In a letter sent last week (attached) Begich demanded the FAA stop dragging their feet and respond to a two-year old petition by the Aircraft Owners and Pilots Association (AOPA) and Experimental Aircraft Association (EAA) to reduce an unnecessary bureaucratic requirement. The petition proposed allowing certain types of recreational flying without the currently-required third-class medical certificate issued by an FAA-approved physician. The FAA responded today by beginning a rulemaking process to allow certain pilots to use their driver’s license to demonstrate medical readiness to fly.

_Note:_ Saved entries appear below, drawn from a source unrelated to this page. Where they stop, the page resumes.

(** C6, as amended: the sort has the final score as its only key and is
    stable, so the returned candidates of any one final score stand in the
    order in which the index returned them; the result is a function of
    the list of candidates as the index ordered it. *)
Theorem hybrid_search_ties_keep_index_order query n cats rs :
  hybrid_search collection_query query n cats = Some rs ->
  exists cands scored,
    similarity_search collection_query query (n * 2) (category_filter cats)
      = Some cands /\
    mapM rerank cands = Some scored /\
    hit <$> scored = cands /\
    forall q, List.filter (PySort.has_key final_score q) rs
                `prefix_of` List.filter (PySort.has_key final_score q) scored.
Proof.
  intros (cands & scored & Hs & Hm & ->)%hybrid_search_unfold.
  exists cands, scored. repeat split; [done..|by eapply mapM_rerank_hits|].
  intros q. rewrite <- (sort_desc_stable final_score q scored).
  apply filter_take_prefix.
Qed.

Lemma string_length_app (s1 s2 : string) :
  String.length (s1 +:+ s2) = (String.length s1 + String.length s2)%nat.
Proof. induction s1 as [|c s1 IH]; simpl; [done|]. by rewrite IH. Qed.

Lemma sum_lengths_cons (s : string) (l : list string) :
  sum_list (String.length <$> s :: l)
  = (String.length s + sum_list (String.length <$> l))%nat.
Proof. reflexivity. Qed.

Lemma string_length_concat (sep : string) (l : list string) :
  String.length (String.concat sep l)
  = (sum_list (String.length <$> l) + String.length sep * (length l - 1))%nat.
Proof.
  induction l as [|s [|s' l] IH]; simpl in *.
  - lia.
  - lia.
  - rewrite !string_length_app, IH. simpl. lia.
Qed.

Lemma context_loop_prefix max_chars idx total results :
  context_loop float_str max_chars idx total results
    `prefix_of` blocks_from float_str idx results.
Proof.
  revert idx total. induction results as [|r rest IH]; intros idx total;
    cbn [context_loop blocks_from].
  - done.
  - destruct (_ >? _)%Z; [apply prefix_nil|]. apply prefix_cons, IH.
Qed.

(** what the loop appended fits the budget left *)
Lemma context_loop_budget max_chars idx total results :
  let parts := context_loop float_str max_chars idx total results in
  parts <> [] ->
  (total + Z.of_nat (sum_list (String.length <$> parts)) <= max_chars)%Z.
Proof.
  revert idx total. induction results as [|r rest IH]; intros idx total;
    cbn [context_loop].
  - done.
  - destruct (_ >? _)%Z eqn:E; [done|]. intros _.
    rewrite Z.gtb_ltb in E. apply Z.ltb_ge in E.
    set (n := String.length (chunk_text float_str idx r)) in *.
    specialize (IH (S idx) (total + Z.of_nat n)%Z).
    destruct (context_loop float_str max_chars (S idx) _ rest) as [|p ps].
    + cbn. fold n. lia.
    + specialize (IH ltac:(done)).
      rewrite sum_lengths_cons. fold n. rewrite Nat2Z.inj_add. lia.
Qed.

(** the loop stops at the first block that does not fit *)
Lemma context_loop_stops max_chars idx total results :
  let parts := context_loop float_str max_chars idx total results in
  forall b, blocks_from float_str idx results !! length parts = Some b ->
  (total + Z.of_nat (sum_list (String.length <$> parts))
     + Z.of_nat (String.length b) > max_chars)%Z.
Proof.
  revert idx total. induction results as [|r rest IH]; intros idx total;
    cbn [context_loop blocks_from].
  - done.
  - destruct (_ >? _)%Z eqn:E.
    + intros b [= <-]. apply Z.gtb_lt in E. cbn. lia.
    + intros b Hb. cbn [length] in Hb. rewrite lookup_cons in Hb.
      specialize (IH _ _ b Hb).
      rewrite sum_lengths_cons, Nat2Z.inj_add. lia.
Qed.
End StoreFacts.

(** ** Context assembly *)

Section ContextFacts.
Import VectorStoreManager.
Variable collection_query : string -> nat -> option (list string) -> query_result.
Variable float_str : Q -> string.

Abbreviation hybrid_search' := (hybrid_search collection_query).
Abbreviation get_context_for_query' :=
  (get_context_for_query collection_query float_str).

(** The search returns when the index hands back parallel lists and no
    weight is a string. *)
Lemma hybrid_search_returns query n cats :
  let res := collection_query query (n * 2) (category_filter cats) in
  length (documents res) = length (ids res) ->
  length (metadatas res) = length (ids res) ->
  length (distances res) = length (ids res) ->
  Forall (fun md => is_Some (weight_of md)) (metadatas res) ->
  is_Some (hybrid_search' query n cats).
Proof.
  intros res Hd Hm Hx Hw. unfold hybrid_search.
  destruct (similarity_search_returns collection_query query (n * 2)
              (category_filter cats) Hd Hm Hx) as [cands Hc].
  rewrite Hc. simpl.
  assert (is_Some (mapM rerank cands)) as [scored ->]; [|by eexists].
  apply mapM_is_Some, Forall_forall. intros r Hr.
  apply list_elem_of_lookup in Hr as [i Hi].
  destruct (format_result_spec _ _ _ (similarity_search_lookup _ _ _ _ _ _ _ Hc Hi))
    as (_ & _ & Hmd & _).
  fold res in Hmd. apply list_elem_of_lookup_2 in Hmd.
  rewrite Forall_forall in Hw. destruct (Hw _ Hmd) as [w Hwt].
  simpl. unfold rerank. rewrite Hwt. by eexists.
Qed.

Lemma get_context_unfold query max_tokens n ctx srcs :
  get_context_for_query' query max_tokens n = Some (ctx, srcs) ->
  hybrid_search' query n None = Some srcs /\
  ctx = String.concat PyStr.nl (context_loop float_str (max_tokens * 4) 0 0 srcs).
Proof.
  unfold get_context_for_query.
  destruct (hybrid_search' query n None) as [results|]; [|done].
  simpl. by intros [= <- <-].
Qed.

Lemma get_context_returns query max_tokens n :
  is_Some (get_context_for_query' query max_tokens n)
  <-> is_Some (hybrid_search' query n None).
Proof.
  unfold get_context_for_query.
  destruct (hybrid_search' query n None) as [results|]; simpl.
  - split; by eexists.
  - split; by intros [? ?].
Qed.

(** What the budget test does guarantee: the context is made of whole
    blocks, the blocks of the first results, their lengths add up to no
    more than the budget, the next block would not have fitted, and the
    string is longer than that sum by the line breaks between blocks. *)
Lemma get_context_whole_blocks query max_tokens n ctx srcs :
  get_context_for_query' query max_tokens n = Some (ctx, srcs) ->
  exists parts,
    ctx = String.concat PyStr.nl parts /\
    parts = take (length parts) (blocks_from float_str 0 srcs) /\
    (parts <> [] ->
     (Z.of_nat (sum_list (String.length <$> parts)) <= max_tokens * 4)%Z) /\
    (forall b, blocks_from float_str 0 srcs !! length parts = Some b ->
       (Z.of_nat (sum_list (String.length <$> parts)) + Z.of_nat (String.length b)
        > max_tokens * 4)%Z) /\
    String.length ctx
      = (sum_list (String.length <$> parts) + (length parts - 1))%nat.
Proof.
  intros [_ ->]%get_context_unfold.
  set (parts := context_loop float_str (max_tokens * 4) 0 0 srcs).
  exists parts. split; [done|]. split; [|split; [|split]].
  - destruct (context_loop_prefix float_str (max_tokens * 4) 0 0 srcs) as [k Hk].
    fold parts in Hk. rewrite Hk. by rewrite take_app_length.
  - intros Hne.
    pose proof (context_loop_budget float_str (max_tokens * 4) 0 0 srcs Hne) as H.
    cbv zeta in H. fold parts in H. lia.
  - intros b Hb.
    pose proof (context_loop_stops float_str (max_tokens * 4) 0 0 srcs b Hb) as H.
    cbv zeta in H. fold parts in H. lia.
  - rewrite string_length_concat. simpl. lia.
Qed.

(** C3, as amended: the source list is the whole result of the hybrid
    search, whether or not the block of a result was included; the context
    is made of the blocks of the first k results, for some k; when the
    first block alone exceeds the budget the context is empty. *)
Theorem get_context_sources_are_search_results query max_tokens n ctx srcs :
  get_context_for_query' query max_tokens n = Some (ctx, srcs) ->
  hybrid_search' query n None = Some srcs /\
  (exists k, (k <= length srcs)%nat /\
     ctx = String.concat PyStr.nl (take k (blocks_from float_str 0 srcs))) /\
  (forall r rest, srcs = r :: rest ->
     (Z.of_nat (String.length (chunk_text float_str 0 r)) > max_tokens * 4)%Z ->
     ctx = "").
Proof.
  intros H. pose proof H as [Hs ->]%get_context_unfold.
  split; [done|]. split.
  - destruct (context_loop_prefix float_str (max_tokens * 4) 0 0 srcs) as [k Hk].
    exists (length (context_loop float_str (max_tokens * 4) 0 0 srcs)). split.
    + apply (f_equal length) in Hk. rewrite length_app in Hk.
      assert (length (blocks_from float_str 0 srcs) = length srcs) as <-; [|lia].
      generalize 0%nat. clear. induction srcs as [|r srcs IH]; intros i; simpl;
        [done|by rewrite IH].
    + rewrite Hk. by rewrite take_app_length.
  - intros r rest -> Hlen. cbn [context_loop].
    rewrite Z.add_0_l.
    destruct (_ >? _)%Z eqn:E; [done|].
    rewrite Z.gtb_ltb in E. apply Z.ltb_ge in E. lia.
Qed.

End ContextFacts.

(** ** The response parser of the RAG pipeline *)

Section ParserFacts.
Import RAGPipeline.

Lemma header_of_key line_upper key :
  header_of line_upper = Some key -> key ∈ section_keys.
Proof.
  unfold header_of, section_keys, string_keys.
  repeat (match goal with |- context [if ?b then _ else _] => destruct b end);
    intros [= <-]; set_solver.
Qed.

Lemma initial_sections_shaped : shaped initial_sections.
Proof.
  split.
  - intros k Hk. unfold string_keys in Hk.
    repeat (apply elem_of_cons in Hk as [->|Hk]; [by eexists|]).
    by apply elem_of_nil in Hk.
  - by eexists.
Qed.

Lemma shaped_insert_str sections k s :
  shaped sections -> k ∈ string_keys -> shaped (<[k := VStr s]> sections).
Proof.
  intros [Hs [l Hl]] Hk. split.
  - intros k' Hk'. destruct (decide (k = k')) as [->|Hne].
    + rewrite lookup_insert_eq. by eexists.
    + rewrite lookup_insert_ne by done. by apply Hs.
  - exists l. rewrite lookup_insert_ne; [done|].
    intros ->. unfold string_keys in Hk. not_among Hk.
Qed.

Lemma shaped_insert_list sections l :
  shaped sections -> shaped (<["alternative_interpretations" := VList l]> sections).
Proof.
  intros [Hs _]. split.
  - intros k Hk. rewrite lookup_insert_ne; [by apply Hs|].
    intros <-. unfold string_keys in Hk. not_among Hk.
  - exists l. by rewrite lookup_insert_eq.
Qed.

(** only the entry of the current section changes *)
Lemma add_content_other sections cur line sections' k :
  add_content sections cur line = Some sections' ->
  k <> cur -> sections' !! k = sections !! k.
Proof.
  unfold add_content. intros H Hk.
  destruct (String.eqb cur _).
  - destruct (bool_decide _); [|by simplify_eq].
    destruct (sections !! cur) as [[]|]; simplify_eq.
    by rewrite lookup_insert_ne.
  - destruct (sections !! cur) as [[]|]; simplify_eq; try done.
    by rewrite lookup_insert_ne.
Qed.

“Alaskan pilots agree that for certain types of flying, having a FAA third-class medical certificate doesn’t improve safety, and is really just an unnecessary piece of red tape,” said Begich. “One of the reasons I founded the Senate General Aviation Caucus was to help ensure Federal agencies responded to common-sense ideas like this from the general aviation community. I encourage the agency to work through this process quickly and consider offering relief to some pilots earlier if it can be done safely.”

Recent studies have shown that under a similar set of FAA rules for “Light Sport Aircraft,” where a driver’s license is enough to show a baseline of health, there have been no accidents attributed to pilot medical problems. The AOPA petition asks that this approach to medical certification of pilots be expanded to other types of low-risk, non-commercial flying. Eliminating the need for periodic renewal of an FAA medical certificate is estimated to save affected pilots $241 million and the FAA $11 million over 10 years.

Senator Begich founded the bipartisan Senate General Aviation Caucus in 2009. The 41 Senators who are members of the caucus advocate for the general aviation sector, which with $150 billion in annual economic activity, supports 1.3 million jobs nation-wide.